- _Work order_
Where the line containing "rewrite H3, Hrec1 by done. by" appears, start copying; continue through the last line below and copy nothing else.
Records supplied: Begin
Lemma apply_chunks_concat R (ctx : ApplyCtx V) chunks : forall e : Engine V,
  foldl (apply_chunk R ctx) e chunks = run_writes R e (omap (arrival ctx) (concat chunks)).
Proof.
  induction chunks as [|c chunks IH]; intros e; cbn [foldl concat]; [done|].
  by rewrite omap_app, run_writes_app, IH.
Qed.

Lemma arrivals_spec (R : ConflictResolver) (ctx : ApplyCtx V) rs : ac_held_only ctx = false ->
  forall e : Engine V, engine_inv e -> Forall (fun r => key_fits (wr_key r)) rs -> NoDup (wr_key <$> rs) ->
  (forall r, r ∈ rs -> engine_record e (wr_key r) = None) ->
  let e' := run_writes R e (omap (arrival ctx) rs) in
  engine_inv e' /\
  (forall r, r ∈ rs -> engine_record e' (wr_key r) = if admitted ctx r then Some r else None) /\
  (forall k, k ∉ wr_key <$> rs -> engine_record e' k = engine_record e k).
Proof.
  intros Hh. induction rs as [|r rs IH]; intros e He Hf Hnd Hfree e'.
  { split_and!; try done. intros r Hr. by apply not_elem_of_nil in Hr. }
  apply Forall_cons in Hf as [Hfr Hf]. rewrite fmap_cons in Hnd. apply NoDup_cons in Hnd as [Hnr Hnd].
  destruct (arrival_fresh R ctx e r He Hfr Hh (Hfree r ltac:(by left))) as [He1 Hrec1].
  set (e1 := run_writes R e (omap (arrival ctx) [r])) in *.
  assert (Hsplit : e' = run_writes R e1 (omap (arrival ctx) rs)).
  { unfold e', e1. rewrite <-run_writes_app, <-omap_app. done. }
  destruct (IH e1 He1 Hf Hnd) as (H1 & H2 & H3).
  { intros x Hx. rewrite Hrec1, decide_False; [apply Hfree; by right|].
    intros [Hk _]. apply Hnr. rewrite <-Hk. by apply list_elem_of_fmap_2. }
  rewrite Hsplit. split_and!; [done| |].
  - intros x [->|Hx]%elem_of_cons; [|by apply H2]. rewrite H3, Hrec1 by done.
    rewrite (Hfree r ltac:(by left)). destruct (admitted ctx r); [by rewrite decide_True|].
    by rewrite decide_False by (by intros []).
  - intros k Hk. rewrite fmap_cons, not_elem_of_cons in Hk. destruct Hk as [Hne Hk].
    rewrite H3, Hrec1 by done. by rewrite decide_False by (by intros []).
Qed.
Records supplied: End
- _Result of the exercise_
    rewrite H3, Hrec1 by done. by rewrite decide_False by (by intros []).
Qed.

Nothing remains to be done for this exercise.